> _Entries taken from a collection_
(* ===== verification/BootMem.v ===== *)
(** * Memory under the page tables of boot.asm

    Until [paging::init] runs, the kernel runs on the two tables boot.asm
    built: the first 4 mb of memory appear at 0 and at 0xC0000000, and the
    directory is mapped into itself.  [boot_ok] says that the tables still
    are what boot.asm wrote; loads and stores of the early code keep it. *)

From S2P Require Import Prelude.
From S2P Require Import Mem.
From S2P Require Import Machine.
From S2P Require Import Fmt.
From S2P Require Import Paging.
From S2P Require Import PagingSpec.
From S2P Require Import PagingOps.

(** ** What the linker guarantees *)

(** A page-aligned page of the .bss section. *)
Definition bss_page `{Linker} (a : Z) : Prop :=
  a mod 4096 = 0 /\ kernel_readonly_end <= a /\ a + 4096 <= kernel_end.

(** The layout of linker.ld, of the alignments the sources ask for, and of
    an image small enough for its window. *)
Class LinkerOk `{Linker} : Prop := {
  lk_load : boot_start = 0x100000;
  lk_start : 0xC0100000 <= kernel_start /\ kernel_start mod 4096 = 0;
  lk_code : kernel_start < kernel_code_end <= kernel_readonly_end;
  lk_readonly : kernel_readonly_end mod 4096 = 0 /\ kernel_readonly_end <= kernel_end;
  lk_end : kernel_end mod 4096 = 0 /\ kernel_end <= 0xC0400000;
  lk_pages : bss_page boot_directory /\ bss_page boot_low_table /\ bss_page kernel_table;
  lk_distinct : NoDup [boot_directory; boot_low_table; kernel_table];
  lk_idt : idt_table mod 4 = 0 /\ kernel_readonly_end <= idt_table /\ idt_table + 2048 <= kernel_end /\
    forall p, p ∈ [boot_directory; boot_low_table; kernel_table] ->
      p + 4096 <= idt_table \/ idt_table + 2048 <= p;
  lk_stack : kernel_readonly_end <= stack_bottom /\ stack_bottom <= stack_top /\ stack_top <= kernel_end;
  lk_stubs : forall v, 0 <= v < 32 -> is_u32 (isr_addr v);
  lk_table : isr_table mod 4 = 0 /\ kernel_code_end <= isr_table /\ isr_table + 128 <= kernel_readonly_end;
}.

(** Physical address of a symbol of the image. *)
Definition at_phys (a : Z) : Z := a - 3221225472.

(** An address of one of the two windows, and what it stands for. *)
Definition windowed (va : Z) : Prop :=
  0 <= va < 4194304 \/ 3221225472 <= va < 3225419776.
Definition boot_phys (va : Z) : Z := if va <? 4194304 then va else at_phys va.

(** ** The tables of boot.asm *)

Section BootMem.
Context `{LK : LinkerOk}.

Definition boot_dir : Z := at_phys boot_directory.
Definition boot_low : Z := at_phys boot_low_table.

Record boot_ok (m : machine) : Prop := {
  bt_dir : dir_base m = boot_dir;
  bt_pde : forall d, 0 <= d < 1024 -> pde m d =
    if decide (d = 0 \/ d = 768) then boot_low + 3 else if decide (d = 1023) then boot_dir + 3 else 0;
  bt_low : forall i, 0 <= i < 1024 -> pread32 (m_ram m) (boot_low + 4 * i) = i * 4096 + 3;
  bt_tlb : tlb_ok m;
}.

Lemma boot_frames :
  boot_dir mod 4096 = 0 /\ boot_low mod 4096 = 0 /\ boot_dir <> boot_low /\
  1048576 <= boot_dir < 4194304 /\ 1048576 <= boot_low < 4194304.
Proof.
  destruct lk_pages as ((A1 & A2 & A3) & (B1 & B2 & B3) & _).
  pose proof lk_start. pose proof lk_code. destruct lk_end as [_ E]. pose proof lk_distinct as Hd.
  inversion_clear Hd as [|? ? Hn _]. unfold boot_dir, boot_low, at_phys.
  assert (boot_directory <> boot_low_table) by (intros Ex; apply Hn; rewrite Ex; by left).
  split_and!; dlia.
Qed.

(** An entry whose low bits are 3: present and writable. *)
Lemma entry3 f : 0 <= f < 4294963200 -> f mod 4096 = 0 ->
  entry_present (f + 3) = true /\ entry_writable (f + 3) = true /\ entry_frame (f + 3) = f.
Proof.
  intros Hf Hm. unfold entry_present, entry_writable. split_and!.
  - rewrite Z.testbit_odd, Z.shiftr_0_r, Zodd_mod. apply Z.eqb_eq. dlia.
  - rewrite Z.testbit_odd, Z.shiftr_div_pow2, Zodd_mod by lia. apply Z.eqb_eq.
    change (2 ^ 1) with 2. dlia.
  - rewrite entry_frame_eq by (unfold is_u32; lia). dlia.
Qed.

Lemma boot_walk m va :
  boot_ok m -> windowed va -> walk m va = Some (mkTrans (boot_phys va - va mod 4096) true).
Proof.
  intros Hm Hv. destruct boot_frames as (A1 & A2 & A3 & A4 & A5).
  assert (va / 4194304 = 0 \/ va / 4194304 = 768) as Hd by (unfold windowed in Hv; dlia).
  unfold walk. rewrite (bt_pde _ Hm), decide_True by (done || lia).
  destruct (entry3 boot_low) as (E1 & E2 & E3); [lia|done|].
  unfold pte. rewrite (bt_pde _ Hm), decide_True by (done || lia). rewrite E1, E2, E3.
  rewrite (bt_low _ Hm) by dlia.
  destruct (entry3 ((va / 4096) mod 1024 * 4096)) as (F1 & F2 & F3); [dlia|dlia|].
  rewrite F1, F2, F3. do 2 f_equal. unfold boot_phys, at_phys, windowed in *.
  destruct (Z.ltb_spec va 4194304); dlia.
Qed.
(* ===== verification/Start.v ===== *)
(** * The entry code (boot/boot.asm)

    [_start] instruction by instruction, on a processor that the loader left
    in protected mode with paging off.  An instruction is fetched from the
    physical address its linear address stands for, so the code must stay
    reachable when it switches paging on and when it jumps to the higher
    half.  The theorem: it calls [kmain] with the loader's two values, on the
    machine of BootMem.v. *)

From S2P Require Import Prelude.
From S2P Require Import Mem.
From S2P Require Import Machine.
From S2P Require Import Fmt.
From S2P Require Import Paging.
From S2P Require Import PagingSpec.
From S2P Require Import PagingOps.
From S2P Require Import BootMem.

(** ** Instructions *)

Inductive reg : Type := EAX | ECX | EDX | EBX | ESP | EBP | ESI | EDI.

#[global] Instance reg_eq_dec : EqDecision reg.
Proof. solve_decision. Defined.

(** The instructions boot.asm uses. *)
Inductive instr : Type :=
| Mov (dst src : reg)
| MovImm (dst : reg) (value : Z)
| Store (base : reg) (disp : Z) (src : reg)     (* mov [base + disp], src *)
| AddImm (dst : reg) (value : Z)
| OrImm (dst : reg) (value : Z)
| Loop (target : Z)
| MovToCr3 (src : reg)
| MovFromCr0 (dst : reg)
| MovToCr0 (src : reg)
| JmpReg (target : reg)
| Jmp (target : Z)
| Push (src : reg)
| Call (target : Z)
| Cli
| Hlt.

(** ** The processor *)

Record core : Type := mkCore {
  x_regs : reg -> Z;
  x_eip : Z;
  x_machine : machine;
}.

Definition set_reg (r : reg) (v : Z) (f : reg -> Z) : reg -> Z :=
  fun r' => if decide (r' = r) then v else f r'.

Definition with_reg (r : reg) (v : Z) (x : core) : core :=
  mkCore (set_reg r v (x_regs x)) (x_eip x) (x_machine x).
Definition with_eip (a : Z) (x : core) : core := mkCore (x_regs x) a (x_machine x).
Definition with_xmachine (m : machine) (x : core) : core := mkCore (x_regs x) (x_eip x) m.

Definition on_x {A} (c : M machine A) : M core A := zoom x_machine with_xmachine c.

(** Bit 31 of CR0. *)
Definition paging_on (m : machine) : bool := Z.testbit (m_cr0 m) 31.

(** The physical address of a linear one. *)
Definition linear (va : Z) : M machine Z := fun m =>
  if paging_on m then access va false m else Done va m.

Definition xload32 (va : Z) : M machine Z := fun m =>
  if paging_on m then vload32 va m else Done (pread32 (m_ram m) va) m.
Definition xstore32 (va v : Z) : M machine unit := fun m =>
  if paging_on m then vstore32 va v m else Done tt (set_ram (pwrite32 va v) m).

(** A write to CR3 drops the whole TLB. *)
Definition write_cr3 (v : Z) (m : machine) : machine :=
  mkMachine (m_ram m) ∅ (m_cr0 m) (m_cr2 m) v.

(** ** The code *)

(** Where the assembler and the linker put it: the first instruction of
    [_start] (section .boot, loaded at its address), of [higher_half]
    (section .text, loaded 0xC0000000 below it), and how long each
    instruction is. *)
Class Assembled : Type := {
  start_at : Z;
  start_sizes : list Z;
  half_at : Z;
  half_sizes : list Z;
  kmain_at : Z;
}.

(** The address after the first [n] instructions. *)
Fixpoint past (a : Z) (sizes : list Z) (n : nat) {struct n} : Z :=
  match n, sizes with
  | S n, k :: sizes => past (a + k) sizes n
  | _, _ => a
  end.

Section Code.
Context {L : Linker} {AS : Assembled}.

(** boot.asm 7-13: KERNEL_SPACE, KERNEL_DIR, PAGE_PRESENT, PAGE_WRITE, PAGE_ENABLE, ENTRIES, PAGE_SIZE *)
Definition KERNEL_DIR : Z := Z.shiftr KERNEL_SPACE 22.
Definition PAGE_PRESENT : Z := Z.shiftl 1 0.
Definition PAGE_WRITE : Z := Z.shiftl 1 1.
Definition PAGE_ENABLE : Z := Z.shiftl 1 31.

(** The header the loader looks for. *)
(** boot.asm 1-19: MAGIC, FLAGS, CHECKSUM *)
Definition multiboot_header : list Z :=
  let magic := 0x1BADB002 in
  let flags := Z.lor (Z.shiftl 1 0) (Z.shiftl 1 1) in
  [magic; flags; wrap32 (- (magic + flags))].

(** The labels [.identity] and [.hang]. *)
Definition identity_at : Z := past start_at start_sizes 5.
Definition hang_at : Z := past half_at half_sizes 5.

(** boot.asm 38-66: _start *)
Definition start_code : list instr := [
  Mov ESI EAX;
  Mov EDI EBX;
  MovImm EDX (boot_low_table -u KERNEL_SPACE);
  MovImm EAX (Z.lor PAGE_PRESENT PAGE_WRITE);
  MovImm ECX ENTRIES;
  Store EDX 0 EAX;
  AddImm EAX PAGE_SIZE;
  AddImm EDX 4;
  Loop identity_at;
  MovImm EDX (boot_directory -u KERNEL_SPACE);
  MovImm EAX ((boot_low_table -u KERNEL_SPACE) +u PAGE_PRESENT +u PAGE_WRITE);
  Store EDX 0 EAX;
  Store EDX (KERNEL_DIR * 4) EAX;
  MovImm EAX ((boot_directory -u KERNEL_SPACE) +u PAGE_PRESENT +u PAGE_WRITE);
  Store EDX ((ENTRIES - 1) * 4) EAX;
  MovToCr3 EDX;
  MovFromCr0 EAX;
  OrImm EAX PAGE_ENABLE;
  MovToCr0 EAX;
  MovImm EAX half_at;
  JmpReg EAX ].

(** boot.asm 70-79: higher_half *)
Definition half_code : list instr := [
  MovImm ESP stack_top;
  Mov EBP ESP;
  Push EDI;
  Push ESI;
  Call kmain_at;
  Cli;
  Hlt;
  Jmp hang_at ].

(** The instruction at a physical address, with its length. *)
Fixpoint placed (a : Z) (sizes : list Z) (code : list instr) (p : Z) : option (Z * instr) :=
  match sizes, code with
  | n :: sizes, i :: code => if p =? a then Some (n, i) else placed (a + n) sizes code p
  | _, _ => None
  end.

Definition code_at (p : Z) : option (Z * instr) :=
  match placed start_at start_sizes start_code p with
  | Some i => Some i
  | None => placed (at_phys half_at) half_sizes half_code p
  end.

(** An instruction is fetched whole: its last byte must lie behind its first. *)
Definition fetch : M core (option (Z * instr)) := fun x =>
  (p <- on_x (linear (x_eip x)) ;;
   match code_at p with
   | None => ret None
   | Some (n, i) =>
       q <- on_x (linear (x_eip x +u (n - 1))) ;;
       ret (if q =? p + (n - 1) then Some (n, i) else None)
   end) x.

(** What an instruction does besides changing the state: it hands over to a
    function, or it is not code of boot.asm. *)
Inductive signal : Type := Next | Calls (target : Z) | Lost.

Definition push32 (v : Z) : M core unit := fun x =>
  let esp := x_regs x ESP -u 4 in
  (on_x (xstore32 esp v) ;; modify (with_reg ESP esp)) x.
Lemma probe_map_spec fuel info es s ram :
  boot_ok (s_machine s) -> loaded (m_ram (s_machine s)) info es -> (length es < fuel)%nat ->
  exists m', probe_map fuel info (pread32 (m_ram (s_machine s)) info) ram s =
      Done (described es (with_source "multiboot memory map" ram)) (with_machine m' s) /\
    early (fun _ => False) (s_machine s) m'.
Proof.
  intros Hm [[I1 I2] Hflag Hst Hstop Hes] Hf. unfold probe_map, FLAG_MMAP.
  rewrite land_bit_zero, Hflag by lia. cbn [negb].
  assert (info +u info_mmap_length = info + 44 /\ info +u info_mmap_addr = info + 48) as (-> & ->).
  { unfold info_mmap_length, info_mmap_addr. rewrite !wrap32_small; unfold is_u32; lia. }
  destruct (low_load32 s (info + 44) Hm) as (m1 & E1 & S1); [lia|lia|].
  destruct (low_load32 (with_machine m1 s) (info + 48) (ea_ok _ _ _ S1)) as (m2 & E2 & S2); [lia|lia|].
  cbn [s_machine with_machine] in E2. rewrite (early_pread32 _ _ _ S1) in E2.
  rewrite (bind_Done _ _ _ _ _ E1), (bind_Done _ _ _ _ _ E2).
  rewrite (proj2 (Z.eqb_neq _ 0)), (proj2 (Z.ltb_lt _ REACHABLE)) by (unfold REACHABLE; lia).
  cbn [negb andb]. pose proof (pread32_range (m_ram (s_machine s)) (info + 44)) as Hr. unfold is_u32 in Hr.
  replace (saturating_add32 (pread32 (m_ram (s_machine s)) (info + 48)) (pread32 (m_ram (s_machine s)) (info + 44)))
    with (pread32 (m_ram (s_machine s)) (info + 48) + pread32 (m_ram (s_machine s)) (info + 44))
    by (unfold saturating_add32, U32_MAX; lia).
  pose proof (early_trans _ _ _ _ S1 S2) as S12.
  destruct (probe_loop_spec es fuel (pread32 (m_ram (s_machine s)) (info + 48))
    (pread32 (m_ram (s_machine s)) (info + 48) + pread32 (m_ram (s_machine s)) (info + 44))
    (with_source "multiboot memory map" ram) (with_machine m2 s) (ea_ok _ _ _ S12)) as (m3 & E3 & S3);
    [lia|done| |done|].
  { eapply entries_at_ext; [|exact Hes]. intros x. exact (early_pread8 _ _ x S12). }
  exists m3. split; [exact E3|by eapply early_trans].
Qed.

(** The regions [probe] gives for a map. *)
Definition map_ram (es : list entry) : Ram := described es (with_source "multiboot memory map" NOTHING).

(** What [probe] falls back on when the map describes no memory: conventional
    memory and the memory above 1 mb, of sizes given in kb. *)
Definition sizes_ram (mem : gmap Z Z) (info : Z) (es : list entry) : Ram :=
  push (push (with_source "multiboot mem_lower and mem_upper" (map_ram es))
    0 (pread32 mem (info + 4) * 1024)) 0x00100000 (pread32 mem (info + 8) * 1024).

Definition NO_MEMORY : list Z := bytes "the loader described no usable memory".

(** What [probe] returns. *)
Definition probed (mem : gmap Z Z) (info : Z) (es : list entry) : Ram + list Z :=
  if decide (ram_count (map_ram es) <> 0) then inl (map_ram es)
  else if Z.testbit (pread32 mem info) 0 then
    if decide (ram_count (sizes_ram mem info es) = 0) then inr NO_MEMORY else inl (sizes_ram mem info es)
  else inr NO_MEMORY.
Lemma kernel_pde d :
  0 <= d < 1024 -> entry_present (pde m d) = true ->
  entry_writable (pde m d) = true /\
  ((d = 0 /\ table_frame m d = boot_low) \/ (d = 768 /\ table_frame m d = kernel_tab) \/
   (d = 1023 /\ table_frame m d = boot_dir)).
Proof.
  intros Hd. destruct boot_frames as (A1 & A2 & A3 & A4 & A5).
  destruct kernel_tab_frame as (K1 & K2 & K3 & K4). unfold table_frame.
  rewrite (kv_pde _ Hm) by done.
  destruct (decide (d = 0)); [|destruct (decide (d = 768)); [|destruct (decide (d = 1023))]]; [..|done]; intros _.
  - destruct (entry3 boot_low) as (E1 & E2 & E3); [lia|done|]. auto.
  - destruct (entry3 kernel_tab) as (E1 & E2 & E3); [lia|done|]. auto.
  - destruct (entry3 boot_dir) as (E1 & E2 & E3); [lia|done|]. auto.
Qed.

Lemma kernel_tables : tables_ok m.
Proof.
  destruct boot_frames as (A1 & A2 & A3 & A4 & A5). destruct kernel_tab_frame as (K1 & K2 & K3 & K4).
  assert (pde m 1023 = boot_dir + 3) as Hp by by rewrite (kv_pde _ Hm) by lia.
  destruct (entry3 boot_dir) as (E1 & E2 & E3); [lia|done|].
  split.
  - by rewrite Hp.
  - unfold table_frame. by rewrite Hp, E3, (kv_dir _ Hm).
  - intros d Hd Hx. by apply kernel_pde.
  - intros d d' Hd Hd' H1 H2 Heq. destruct (kernel_pde d Hd H1) as [_ Hc], (kernel_pde d' Hd' H2) as [_ Hc'].
    lia.
Qed.

Lemma kernel_is_table f : is_table m f -> f ∈ table_frames.
Proof.
  intros (d & Hd & Hp & Hf). destruct (kernel_pde d Hd Hp) as [_ Hc].
  unfold table_frames. rewrite !elem_of_cons, elem_of_nil.
  destruct Hc as [[_ Hc]|[[_ Hc]|[_ Hc]]]; rewrite Hc in Hf; rewrite Hf, Z.div_mul by lia; auto.
Qed.

Lemma kernel_no_page n : managed n -> page_entry m n = None.
Proof.
  intros Hn. unfold page_entry. unfold managed in Hn. rewrite (kv_pde _ Hm) by dlia.
  rewrite !decide_False by dlia. done.
Qed.

Lemma kernel_vm_ok p :
  pmm_wf p -> (forall f, f ∈ table_frames -> f ∉ free_set p) -> vm_ok m p.
Proof.
  intros Hp Hf. split.
  - exact Hp.
  - exact kernel_tables.
  - intros f Ht. by apply Hf, kernel_is_table.
  - intros n e Hn. by rewrite kernel_no_page.
  - intros n n' e e' Hn _. by rewrite kernel_no_page.
  - intros n t. by rewrite (kv_tlb _ Hm), lookup_empty.
Qed.

(** No entry of the directory lets user mode in. *)
Lemma kernel_vm_sealed : kernel_sealed m.
Proof.
  destruct boot_frames as (A1 & A2 & A3 & A4 & A5). destruct kernel_tab_frame as (K1 & K2 & K3 & K4).
  assert (forall f, f mod 4096 = 0 -> Z.testbit (f + 3) 2 = false) as Hb.
  { intros f Hf. rewrite Z.testbit_odd, Z.shiftr_div_pow2, Zodd_mod by lia. apply Z.eqb_neq.
    change (2 ^ 2) with 4. dlia. }
  intros d Hd _ [_ Hu]. revert Hu. rewrite (kv_pde _ Hm) by lia.
  repeat case_decide; [by rewrite Hb..|discriminate].
Qed.

(** The two windows. *)
Lemma kernel_walk_low va :
  0 <= va < 4194304 -> walk m va = Some (mkTrans (va - va mod 4096) true).
Proof.
  intros Hv. destruct boot_frames as (A1 & A2 & A3 & A4 & A5).
  destruct (entry3 boot_low) as (E1 & E2 & E3); [lia|done|].
  unfold walk, pte. replace (va / 4194304) with 0 by dlia.
  rewrite (kv_pde _ Hm), decide_True by lia. rewrite E1, E2, E3, (kv_low _ Hm) by dlia.
  destruct (entry3 ((va / 4096) mod 1024 * 4096)) as (F1 & F2 & F3); [dlia|dlia|].
  rewrite F1, F2, F3. do 2 f_equal. dlia.
Qed.

Lemma kernel_walk_high va :
  3221225472 <= va < 3225419776 ->
  walk m va = Some (mkTrans (at_phys va - va mod 4096) (negb ((kernel_start <=? va) && (va <? kernel_readonly_end)))).
Proof.
  intros Hv. destruct kernel_tab_frame as (K1 & K2 & K3 & K4).
  destruct (entry3 kernel_tab) as (E1 & E2 & E3); [lia|done|].
  unfold walk, pte. replace (va / 4194304) with 768 by dlia.
  rewrite (kv_pde _ Hm), decide_False, decide_True by lia. rewrite E1, E2, E3, (kv_high _ Hm) by dlia.
  destruct (kernel_entry_fields ((va / 4096) mod 1024)) as (_ & F1 & F2 & F3); [dlia|].
  rewrite F1, F2, F3. cbn [andb]. do 2 f_equal; [unfold at_phys; dlia|]. f_equal. unfold readonly.
  pose proof lk_start as [_ S1]. pose proof lk_readonly as [S2 _].
  f_equal; [destruct (Z.leb_spec kernel_start va), (Z.leb_spec kernel_start (3221225472 + (va / 4096) mod 1024 * 4096))
           |destruct (Z.ltb_spec va kernel_readonly_end), (Z.ltb_spec (3221225472 + (va / 4096) mod 1024 * 4096) kernel_readonly_end)];
    (done || dlia).
Qed.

> _WORK TASK_
Your answer must consist solely of the lines above between the line holding "cbn [s_machine with_machine]" and the line holding "replace (saturating_add32 (pread32", inclusive, copied exactly.

> _WRITTEN RESPONSE_
  cbn [s_machine with_machine] in E2. rewrite (early_pread32 _ _ _ S1) in E2.
  rewrite (bind_Done _ _ _ _ _ E1), (bind_Done _ _ _ _ _ E2).
  rewrite (proj2 (Z.eqb_neq _ 0)), (proj2 (Z.ltb_lt _ REACHABLE)) by (unfold REACHABLE; lia).
  cbn [negb andb]. pose proof (pread32_range (m_ram (s_machine s)) (info + 44)) as Hr. unfold is_u32 in Hr.
  replace (saturating_add32 (pread32 (m_ram (s_machine s)) (info + 48)) (pread32 (m_ram (s_machine s)) (info + 44)))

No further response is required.